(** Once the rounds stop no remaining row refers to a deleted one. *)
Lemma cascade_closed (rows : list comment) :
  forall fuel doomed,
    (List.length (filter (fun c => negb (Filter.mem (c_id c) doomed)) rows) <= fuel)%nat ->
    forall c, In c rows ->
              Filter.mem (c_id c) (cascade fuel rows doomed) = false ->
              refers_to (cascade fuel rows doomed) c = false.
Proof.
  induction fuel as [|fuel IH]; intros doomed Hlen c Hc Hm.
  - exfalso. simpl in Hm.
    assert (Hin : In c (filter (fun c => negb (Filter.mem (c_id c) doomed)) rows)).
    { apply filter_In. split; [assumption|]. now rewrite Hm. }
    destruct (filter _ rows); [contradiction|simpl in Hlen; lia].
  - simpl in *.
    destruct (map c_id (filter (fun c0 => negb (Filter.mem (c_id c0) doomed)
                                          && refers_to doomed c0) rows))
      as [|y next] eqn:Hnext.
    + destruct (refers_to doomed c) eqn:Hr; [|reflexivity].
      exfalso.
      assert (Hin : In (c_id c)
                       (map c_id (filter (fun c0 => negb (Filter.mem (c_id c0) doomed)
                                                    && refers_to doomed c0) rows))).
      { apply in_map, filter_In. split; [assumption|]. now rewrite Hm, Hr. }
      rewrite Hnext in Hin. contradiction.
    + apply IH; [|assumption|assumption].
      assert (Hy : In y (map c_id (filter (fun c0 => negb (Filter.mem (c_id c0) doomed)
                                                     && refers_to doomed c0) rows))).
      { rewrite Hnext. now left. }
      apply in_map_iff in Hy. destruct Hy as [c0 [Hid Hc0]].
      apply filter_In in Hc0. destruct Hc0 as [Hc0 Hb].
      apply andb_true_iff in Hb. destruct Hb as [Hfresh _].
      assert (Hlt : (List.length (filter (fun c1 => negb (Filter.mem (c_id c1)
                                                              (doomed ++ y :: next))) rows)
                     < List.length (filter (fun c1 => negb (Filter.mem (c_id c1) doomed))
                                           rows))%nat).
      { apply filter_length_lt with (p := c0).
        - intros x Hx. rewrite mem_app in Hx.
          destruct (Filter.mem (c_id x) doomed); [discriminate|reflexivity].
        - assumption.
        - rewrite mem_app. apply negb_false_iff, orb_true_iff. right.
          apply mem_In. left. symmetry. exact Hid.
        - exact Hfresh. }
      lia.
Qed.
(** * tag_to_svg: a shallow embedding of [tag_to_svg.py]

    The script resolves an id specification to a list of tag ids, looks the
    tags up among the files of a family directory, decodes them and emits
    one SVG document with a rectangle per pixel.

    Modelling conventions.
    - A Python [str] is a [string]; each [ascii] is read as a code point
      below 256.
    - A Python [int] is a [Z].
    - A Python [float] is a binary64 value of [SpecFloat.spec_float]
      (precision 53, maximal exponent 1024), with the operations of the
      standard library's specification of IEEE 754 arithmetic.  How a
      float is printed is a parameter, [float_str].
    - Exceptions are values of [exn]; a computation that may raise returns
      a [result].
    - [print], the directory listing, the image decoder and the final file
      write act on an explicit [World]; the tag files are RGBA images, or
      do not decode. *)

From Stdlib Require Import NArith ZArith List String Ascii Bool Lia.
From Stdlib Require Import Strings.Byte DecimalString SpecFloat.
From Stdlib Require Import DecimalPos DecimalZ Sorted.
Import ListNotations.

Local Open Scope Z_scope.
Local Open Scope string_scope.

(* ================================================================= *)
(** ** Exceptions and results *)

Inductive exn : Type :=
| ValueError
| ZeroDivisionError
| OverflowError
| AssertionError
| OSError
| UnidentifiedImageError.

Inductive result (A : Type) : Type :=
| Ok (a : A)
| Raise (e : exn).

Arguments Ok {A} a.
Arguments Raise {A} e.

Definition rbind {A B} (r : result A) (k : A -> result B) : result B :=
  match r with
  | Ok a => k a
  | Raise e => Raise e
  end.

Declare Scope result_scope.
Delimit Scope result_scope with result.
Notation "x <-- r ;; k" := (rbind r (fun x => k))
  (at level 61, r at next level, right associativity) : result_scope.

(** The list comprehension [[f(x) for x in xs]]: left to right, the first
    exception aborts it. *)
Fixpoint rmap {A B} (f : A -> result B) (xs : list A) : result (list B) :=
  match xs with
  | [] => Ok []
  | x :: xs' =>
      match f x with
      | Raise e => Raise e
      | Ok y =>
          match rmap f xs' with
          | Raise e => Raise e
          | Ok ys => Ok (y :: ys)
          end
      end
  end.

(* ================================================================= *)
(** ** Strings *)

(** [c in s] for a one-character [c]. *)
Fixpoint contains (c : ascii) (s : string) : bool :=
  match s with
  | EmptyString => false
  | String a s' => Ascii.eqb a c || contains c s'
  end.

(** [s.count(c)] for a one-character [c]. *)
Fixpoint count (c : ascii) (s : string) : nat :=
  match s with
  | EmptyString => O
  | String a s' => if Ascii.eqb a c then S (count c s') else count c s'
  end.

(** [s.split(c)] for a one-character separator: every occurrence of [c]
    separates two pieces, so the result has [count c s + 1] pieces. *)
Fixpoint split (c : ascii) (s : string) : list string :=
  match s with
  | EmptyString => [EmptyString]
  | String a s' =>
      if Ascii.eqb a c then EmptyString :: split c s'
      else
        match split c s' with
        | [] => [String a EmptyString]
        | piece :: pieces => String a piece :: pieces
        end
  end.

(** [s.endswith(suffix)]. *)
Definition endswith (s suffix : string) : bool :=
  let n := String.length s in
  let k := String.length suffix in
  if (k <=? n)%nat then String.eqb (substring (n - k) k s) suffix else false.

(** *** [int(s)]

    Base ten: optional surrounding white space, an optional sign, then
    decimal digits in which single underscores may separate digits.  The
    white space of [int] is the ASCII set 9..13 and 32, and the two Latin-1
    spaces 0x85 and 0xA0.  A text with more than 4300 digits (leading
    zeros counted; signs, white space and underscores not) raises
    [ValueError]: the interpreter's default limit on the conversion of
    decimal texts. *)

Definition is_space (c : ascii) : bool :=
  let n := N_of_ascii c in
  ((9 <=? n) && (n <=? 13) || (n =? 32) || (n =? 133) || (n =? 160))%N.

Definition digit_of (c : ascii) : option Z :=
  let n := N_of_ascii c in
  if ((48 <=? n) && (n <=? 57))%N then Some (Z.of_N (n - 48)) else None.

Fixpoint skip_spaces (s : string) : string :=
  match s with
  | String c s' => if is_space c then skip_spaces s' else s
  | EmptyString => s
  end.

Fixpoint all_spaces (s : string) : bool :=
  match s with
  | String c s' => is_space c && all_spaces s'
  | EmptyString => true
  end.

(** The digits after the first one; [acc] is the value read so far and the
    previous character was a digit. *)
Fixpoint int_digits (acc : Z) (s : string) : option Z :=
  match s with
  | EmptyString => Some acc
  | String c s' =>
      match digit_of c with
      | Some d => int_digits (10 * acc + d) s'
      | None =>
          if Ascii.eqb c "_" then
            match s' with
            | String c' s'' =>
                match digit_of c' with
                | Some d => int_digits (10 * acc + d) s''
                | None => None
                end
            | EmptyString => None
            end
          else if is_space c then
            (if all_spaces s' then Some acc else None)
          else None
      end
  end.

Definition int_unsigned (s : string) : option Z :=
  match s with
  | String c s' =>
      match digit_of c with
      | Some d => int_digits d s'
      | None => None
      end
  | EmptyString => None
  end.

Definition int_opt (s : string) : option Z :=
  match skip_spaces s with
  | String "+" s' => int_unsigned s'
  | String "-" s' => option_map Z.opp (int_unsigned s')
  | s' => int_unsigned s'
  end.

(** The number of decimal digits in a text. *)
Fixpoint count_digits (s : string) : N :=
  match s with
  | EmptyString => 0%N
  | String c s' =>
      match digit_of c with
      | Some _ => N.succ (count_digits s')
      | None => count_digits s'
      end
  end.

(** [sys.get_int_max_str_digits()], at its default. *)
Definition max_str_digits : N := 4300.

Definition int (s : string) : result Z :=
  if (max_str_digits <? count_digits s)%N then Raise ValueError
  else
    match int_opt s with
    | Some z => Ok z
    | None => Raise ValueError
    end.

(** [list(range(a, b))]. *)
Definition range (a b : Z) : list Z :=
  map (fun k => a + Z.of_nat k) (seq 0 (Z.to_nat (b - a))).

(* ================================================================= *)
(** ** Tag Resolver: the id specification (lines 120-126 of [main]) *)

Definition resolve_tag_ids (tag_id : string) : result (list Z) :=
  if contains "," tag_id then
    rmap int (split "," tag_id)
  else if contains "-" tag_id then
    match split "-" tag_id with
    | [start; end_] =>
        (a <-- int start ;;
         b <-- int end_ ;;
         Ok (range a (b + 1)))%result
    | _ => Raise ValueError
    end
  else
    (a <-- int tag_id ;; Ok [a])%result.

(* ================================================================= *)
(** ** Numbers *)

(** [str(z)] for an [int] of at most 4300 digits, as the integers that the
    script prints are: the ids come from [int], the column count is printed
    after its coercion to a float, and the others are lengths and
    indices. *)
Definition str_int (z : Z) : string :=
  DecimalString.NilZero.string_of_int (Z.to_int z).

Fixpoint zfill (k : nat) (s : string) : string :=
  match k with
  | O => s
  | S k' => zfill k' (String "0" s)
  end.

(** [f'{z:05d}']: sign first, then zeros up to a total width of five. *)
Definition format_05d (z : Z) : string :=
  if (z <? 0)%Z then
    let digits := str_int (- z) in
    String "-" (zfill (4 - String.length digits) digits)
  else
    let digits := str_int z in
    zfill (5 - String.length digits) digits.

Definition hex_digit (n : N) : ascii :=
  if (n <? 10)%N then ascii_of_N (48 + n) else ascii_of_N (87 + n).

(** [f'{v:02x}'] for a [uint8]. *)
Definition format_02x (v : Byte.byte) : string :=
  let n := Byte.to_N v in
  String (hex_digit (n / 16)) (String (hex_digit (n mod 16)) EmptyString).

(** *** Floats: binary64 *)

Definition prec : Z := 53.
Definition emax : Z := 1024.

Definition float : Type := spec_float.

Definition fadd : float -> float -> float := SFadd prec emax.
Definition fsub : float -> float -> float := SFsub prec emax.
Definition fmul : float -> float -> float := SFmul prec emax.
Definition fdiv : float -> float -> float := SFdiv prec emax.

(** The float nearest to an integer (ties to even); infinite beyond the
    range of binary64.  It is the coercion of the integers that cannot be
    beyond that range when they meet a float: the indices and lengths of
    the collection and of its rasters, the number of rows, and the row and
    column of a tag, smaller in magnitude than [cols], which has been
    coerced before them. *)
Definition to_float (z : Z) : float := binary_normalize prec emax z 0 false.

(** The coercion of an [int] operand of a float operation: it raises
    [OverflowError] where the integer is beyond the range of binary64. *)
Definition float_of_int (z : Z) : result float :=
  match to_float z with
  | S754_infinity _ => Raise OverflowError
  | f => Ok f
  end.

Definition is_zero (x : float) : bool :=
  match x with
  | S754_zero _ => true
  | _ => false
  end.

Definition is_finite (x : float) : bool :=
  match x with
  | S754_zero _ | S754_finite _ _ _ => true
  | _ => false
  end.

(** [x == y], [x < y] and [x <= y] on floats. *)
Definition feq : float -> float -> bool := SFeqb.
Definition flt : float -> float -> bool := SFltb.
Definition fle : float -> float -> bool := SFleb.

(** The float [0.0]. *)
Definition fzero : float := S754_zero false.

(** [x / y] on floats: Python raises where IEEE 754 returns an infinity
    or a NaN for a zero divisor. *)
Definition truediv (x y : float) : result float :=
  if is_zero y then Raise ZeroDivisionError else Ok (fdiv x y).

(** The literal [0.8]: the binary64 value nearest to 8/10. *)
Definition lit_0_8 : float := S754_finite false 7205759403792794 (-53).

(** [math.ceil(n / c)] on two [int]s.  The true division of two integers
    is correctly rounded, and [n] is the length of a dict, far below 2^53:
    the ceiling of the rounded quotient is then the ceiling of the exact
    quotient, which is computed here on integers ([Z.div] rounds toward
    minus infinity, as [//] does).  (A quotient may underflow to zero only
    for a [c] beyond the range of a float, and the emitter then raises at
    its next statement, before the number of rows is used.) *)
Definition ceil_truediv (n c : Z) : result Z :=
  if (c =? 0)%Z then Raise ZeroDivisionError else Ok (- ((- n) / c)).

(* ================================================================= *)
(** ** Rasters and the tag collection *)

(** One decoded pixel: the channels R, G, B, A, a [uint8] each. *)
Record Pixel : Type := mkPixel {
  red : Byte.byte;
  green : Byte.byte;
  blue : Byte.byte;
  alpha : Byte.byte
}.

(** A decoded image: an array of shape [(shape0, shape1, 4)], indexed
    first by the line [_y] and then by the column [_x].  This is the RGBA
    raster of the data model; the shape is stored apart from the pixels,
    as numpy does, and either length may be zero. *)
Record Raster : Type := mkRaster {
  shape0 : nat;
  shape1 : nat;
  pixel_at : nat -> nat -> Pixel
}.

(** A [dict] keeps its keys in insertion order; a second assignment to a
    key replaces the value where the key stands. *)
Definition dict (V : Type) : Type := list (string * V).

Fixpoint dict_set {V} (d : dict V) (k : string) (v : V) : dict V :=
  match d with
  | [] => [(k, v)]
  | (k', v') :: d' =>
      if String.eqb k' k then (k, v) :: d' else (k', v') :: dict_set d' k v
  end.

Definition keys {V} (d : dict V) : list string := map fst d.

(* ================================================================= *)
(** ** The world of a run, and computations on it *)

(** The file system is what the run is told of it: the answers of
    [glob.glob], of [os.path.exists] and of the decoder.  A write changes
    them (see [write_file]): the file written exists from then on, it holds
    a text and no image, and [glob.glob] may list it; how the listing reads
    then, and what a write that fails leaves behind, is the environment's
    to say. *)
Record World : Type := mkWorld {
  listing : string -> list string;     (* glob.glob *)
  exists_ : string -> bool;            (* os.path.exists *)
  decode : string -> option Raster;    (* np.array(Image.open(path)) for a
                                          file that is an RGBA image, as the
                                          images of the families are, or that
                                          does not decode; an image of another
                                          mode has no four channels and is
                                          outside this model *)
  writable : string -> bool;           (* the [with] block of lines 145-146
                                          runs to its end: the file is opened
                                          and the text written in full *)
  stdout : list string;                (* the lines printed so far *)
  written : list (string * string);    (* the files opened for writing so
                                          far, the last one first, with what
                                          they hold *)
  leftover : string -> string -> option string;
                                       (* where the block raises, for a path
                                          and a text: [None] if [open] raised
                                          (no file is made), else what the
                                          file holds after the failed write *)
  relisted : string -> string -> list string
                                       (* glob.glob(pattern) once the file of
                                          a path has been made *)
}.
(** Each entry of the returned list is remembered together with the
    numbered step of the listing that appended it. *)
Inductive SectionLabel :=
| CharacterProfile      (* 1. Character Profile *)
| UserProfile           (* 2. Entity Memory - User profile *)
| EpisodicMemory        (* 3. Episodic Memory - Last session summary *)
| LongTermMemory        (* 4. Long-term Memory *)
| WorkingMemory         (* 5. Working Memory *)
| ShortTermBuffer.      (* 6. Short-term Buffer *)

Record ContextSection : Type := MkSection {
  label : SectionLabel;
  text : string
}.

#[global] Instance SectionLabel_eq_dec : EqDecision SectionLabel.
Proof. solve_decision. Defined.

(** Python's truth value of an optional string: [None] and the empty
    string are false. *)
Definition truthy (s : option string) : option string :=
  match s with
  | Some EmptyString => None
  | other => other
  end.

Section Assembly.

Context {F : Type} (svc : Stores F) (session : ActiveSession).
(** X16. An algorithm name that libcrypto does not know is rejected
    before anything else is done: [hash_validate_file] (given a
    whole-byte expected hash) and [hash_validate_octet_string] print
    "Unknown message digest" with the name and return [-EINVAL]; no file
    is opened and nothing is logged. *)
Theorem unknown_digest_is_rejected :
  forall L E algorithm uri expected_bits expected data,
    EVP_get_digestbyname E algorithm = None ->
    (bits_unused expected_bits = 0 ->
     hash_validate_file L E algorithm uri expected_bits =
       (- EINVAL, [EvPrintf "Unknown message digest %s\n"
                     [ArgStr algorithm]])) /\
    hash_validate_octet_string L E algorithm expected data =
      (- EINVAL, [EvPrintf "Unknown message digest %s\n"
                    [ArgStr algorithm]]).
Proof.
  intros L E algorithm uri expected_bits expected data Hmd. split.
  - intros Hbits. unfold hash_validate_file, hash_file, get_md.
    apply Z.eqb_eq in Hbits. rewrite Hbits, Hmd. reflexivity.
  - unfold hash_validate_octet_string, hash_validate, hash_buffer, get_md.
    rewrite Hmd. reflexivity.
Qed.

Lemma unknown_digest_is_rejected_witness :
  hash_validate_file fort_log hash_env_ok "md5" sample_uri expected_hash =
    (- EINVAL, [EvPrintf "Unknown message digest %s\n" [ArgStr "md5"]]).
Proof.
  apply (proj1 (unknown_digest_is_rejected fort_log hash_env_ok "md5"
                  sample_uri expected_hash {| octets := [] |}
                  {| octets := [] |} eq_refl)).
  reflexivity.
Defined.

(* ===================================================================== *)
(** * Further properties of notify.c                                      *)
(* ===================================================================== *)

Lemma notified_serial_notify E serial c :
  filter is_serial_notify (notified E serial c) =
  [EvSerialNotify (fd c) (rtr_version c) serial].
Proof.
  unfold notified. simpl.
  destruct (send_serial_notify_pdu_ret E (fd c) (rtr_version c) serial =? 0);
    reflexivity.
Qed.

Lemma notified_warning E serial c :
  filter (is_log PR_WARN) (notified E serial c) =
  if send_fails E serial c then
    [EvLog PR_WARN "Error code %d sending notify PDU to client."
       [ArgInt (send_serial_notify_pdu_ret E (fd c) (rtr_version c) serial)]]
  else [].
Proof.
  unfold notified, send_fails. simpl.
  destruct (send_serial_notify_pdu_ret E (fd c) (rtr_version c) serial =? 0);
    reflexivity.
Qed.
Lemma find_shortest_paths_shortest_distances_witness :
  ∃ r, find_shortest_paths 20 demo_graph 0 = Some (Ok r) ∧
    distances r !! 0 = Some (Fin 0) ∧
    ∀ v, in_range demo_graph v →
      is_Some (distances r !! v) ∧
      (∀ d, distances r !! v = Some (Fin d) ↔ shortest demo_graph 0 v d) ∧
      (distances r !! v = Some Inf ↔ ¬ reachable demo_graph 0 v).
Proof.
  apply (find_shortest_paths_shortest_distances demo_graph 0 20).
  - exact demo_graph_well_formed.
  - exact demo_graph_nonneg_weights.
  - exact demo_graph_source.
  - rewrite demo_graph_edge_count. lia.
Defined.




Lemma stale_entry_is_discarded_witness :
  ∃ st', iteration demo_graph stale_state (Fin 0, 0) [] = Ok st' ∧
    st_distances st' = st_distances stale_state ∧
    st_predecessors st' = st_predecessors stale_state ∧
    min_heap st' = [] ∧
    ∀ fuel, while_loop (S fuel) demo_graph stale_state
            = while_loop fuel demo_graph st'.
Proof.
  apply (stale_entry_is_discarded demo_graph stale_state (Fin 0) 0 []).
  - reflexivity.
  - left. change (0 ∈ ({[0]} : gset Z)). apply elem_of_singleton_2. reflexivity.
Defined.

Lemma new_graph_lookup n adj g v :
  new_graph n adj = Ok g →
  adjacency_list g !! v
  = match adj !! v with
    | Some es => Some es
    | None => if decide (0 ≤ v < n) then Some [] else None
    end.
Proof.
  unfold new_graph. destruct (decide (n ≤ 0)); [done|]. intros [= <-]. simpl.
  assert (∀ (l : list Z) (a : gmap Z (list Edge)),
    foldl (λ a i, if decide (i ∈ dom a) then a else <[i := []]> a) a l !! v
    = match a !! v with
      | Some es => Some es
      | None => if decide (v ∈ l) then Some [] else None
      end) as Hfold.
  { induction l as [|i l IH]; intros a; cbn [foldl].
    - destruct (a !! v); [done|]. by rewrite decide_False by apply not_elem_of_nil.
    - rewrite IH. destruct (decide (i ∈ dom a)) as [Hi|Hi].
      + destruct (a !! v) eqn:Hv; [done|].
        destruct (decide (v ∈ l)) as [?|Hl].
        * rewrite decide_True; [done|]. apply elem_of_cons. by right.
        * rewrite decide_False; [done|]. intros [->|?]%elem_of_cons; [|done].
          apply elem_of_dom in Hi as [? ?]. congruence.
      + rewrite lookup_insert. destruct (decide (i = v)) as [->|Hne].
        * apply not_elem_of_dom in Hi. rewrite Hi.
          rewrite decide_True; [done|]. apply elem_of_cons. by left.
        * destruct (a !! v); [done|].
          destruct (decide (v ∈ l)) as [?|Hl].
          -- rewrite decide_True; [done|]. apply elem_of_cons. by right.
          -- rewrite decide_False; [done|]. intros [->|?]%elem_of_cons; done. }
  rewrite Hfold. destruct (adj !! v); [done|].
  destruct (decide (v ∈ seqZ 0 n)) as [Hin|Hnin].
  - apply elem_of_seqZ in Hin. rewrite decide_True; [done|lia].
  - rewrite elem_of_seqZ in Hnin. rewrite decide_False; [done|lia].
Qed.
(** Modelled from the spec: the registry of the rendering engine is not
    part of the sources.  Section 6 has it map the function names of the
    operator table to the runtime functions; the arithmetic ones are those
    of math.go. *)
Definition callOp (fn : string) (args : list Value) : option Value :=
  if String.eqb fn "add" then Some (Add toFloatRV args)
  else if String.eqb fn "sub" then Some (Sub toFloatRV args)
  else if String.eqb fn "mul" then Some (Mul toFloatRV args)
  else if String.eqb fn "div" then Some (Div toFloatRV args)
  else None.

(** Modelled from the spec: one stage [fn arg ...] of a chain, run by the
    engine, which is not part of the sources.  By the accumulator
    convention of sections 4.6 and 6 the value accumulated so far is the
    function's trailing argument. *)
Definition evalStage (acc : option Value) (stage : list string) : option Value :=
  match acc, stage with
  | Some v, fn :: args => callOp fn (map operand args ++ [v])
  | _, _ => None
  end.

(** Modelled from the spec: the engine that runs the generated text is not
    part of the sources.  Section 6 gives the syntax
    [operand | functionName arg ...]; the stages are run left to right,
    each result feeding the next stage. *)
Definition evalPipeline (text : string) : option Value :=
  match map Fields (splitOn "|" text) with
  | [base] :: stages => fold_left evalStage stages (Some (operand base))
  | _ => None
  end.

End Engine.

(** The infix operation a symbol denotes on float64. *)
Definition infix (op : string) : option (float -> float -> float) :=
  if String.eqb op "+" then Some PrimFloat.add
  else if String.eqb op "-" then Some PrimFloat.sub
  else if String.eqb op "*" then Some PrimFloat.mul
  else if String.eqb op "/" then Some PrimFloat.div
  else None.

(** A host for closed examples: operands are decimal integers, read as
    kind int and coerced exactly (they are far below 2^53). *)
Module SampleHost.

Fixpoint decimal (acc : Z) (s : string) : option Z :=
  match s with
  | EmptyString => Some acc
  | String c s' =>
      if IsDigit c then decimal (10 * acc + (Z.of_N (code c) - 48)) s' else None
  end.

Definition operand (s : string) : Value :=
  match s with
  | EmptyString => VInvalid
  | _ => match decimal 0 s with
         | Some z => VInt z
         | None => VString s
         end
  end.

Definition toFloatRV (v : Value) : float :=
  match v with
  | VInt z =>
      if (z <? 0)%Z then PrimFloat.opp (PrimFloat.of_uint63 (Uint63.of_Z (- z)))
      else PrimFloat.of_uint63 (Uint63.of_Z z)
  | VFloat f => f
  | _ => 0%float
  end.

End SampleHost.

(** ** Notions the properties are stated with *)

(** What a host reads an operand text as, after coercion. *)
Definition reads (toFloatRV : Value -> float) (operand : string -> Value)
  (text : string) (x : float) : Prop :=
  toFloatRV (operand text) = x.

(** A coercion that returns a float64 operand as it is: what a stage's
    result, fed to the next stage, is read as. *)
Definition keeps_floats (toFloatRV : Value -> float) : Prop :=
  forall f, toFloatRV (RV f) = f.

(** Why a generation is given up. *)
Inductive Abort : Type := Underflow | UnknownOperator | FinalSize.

## TASK OBJECTIVE
In the listing above, find the line with "st_predecessors st' = st_predecessors" and the line with "foldl (λ a i, if"; output exactly those lines and all lines between them.

## FINISHED EXERCISE
    st_predecessors st' = st_predecessors stale_state ∧
    min_heap st' = [] ∧
    ∀ fuel, while_loop (S fuel) demo_graph stale_state
            = while_loop fuel demo_graph st'.
Proof.
  apply (stale_entry_is_discarded demo_graph stale_state (Fin 0) 0 []).
  - reflexivity.
  - left. change (0 ∈ ({[0]} : gset Z)). apply elem_of_singleton_2. reflexivity.
Defined.

Lemma new_graph_lookup n adj g v :
  new_graph n adj = Ok g →
  adjacency_list g !! v
  = match adj !! v with
    | Some es => Some es
    | None => if decide (0 ≤ v < n) then Some [] else None
    end.
Proof.
  unfold new_graph. destruct (decide (n ≤ 0)); [done|]. intros [= <-]. simpl.
  assert (∀ (l : list Z) (a : gmap Z (list Edge)),
    foldl (λ a i, if decide (i ∈ dom a) then a else <[i := []]> a) a l !! v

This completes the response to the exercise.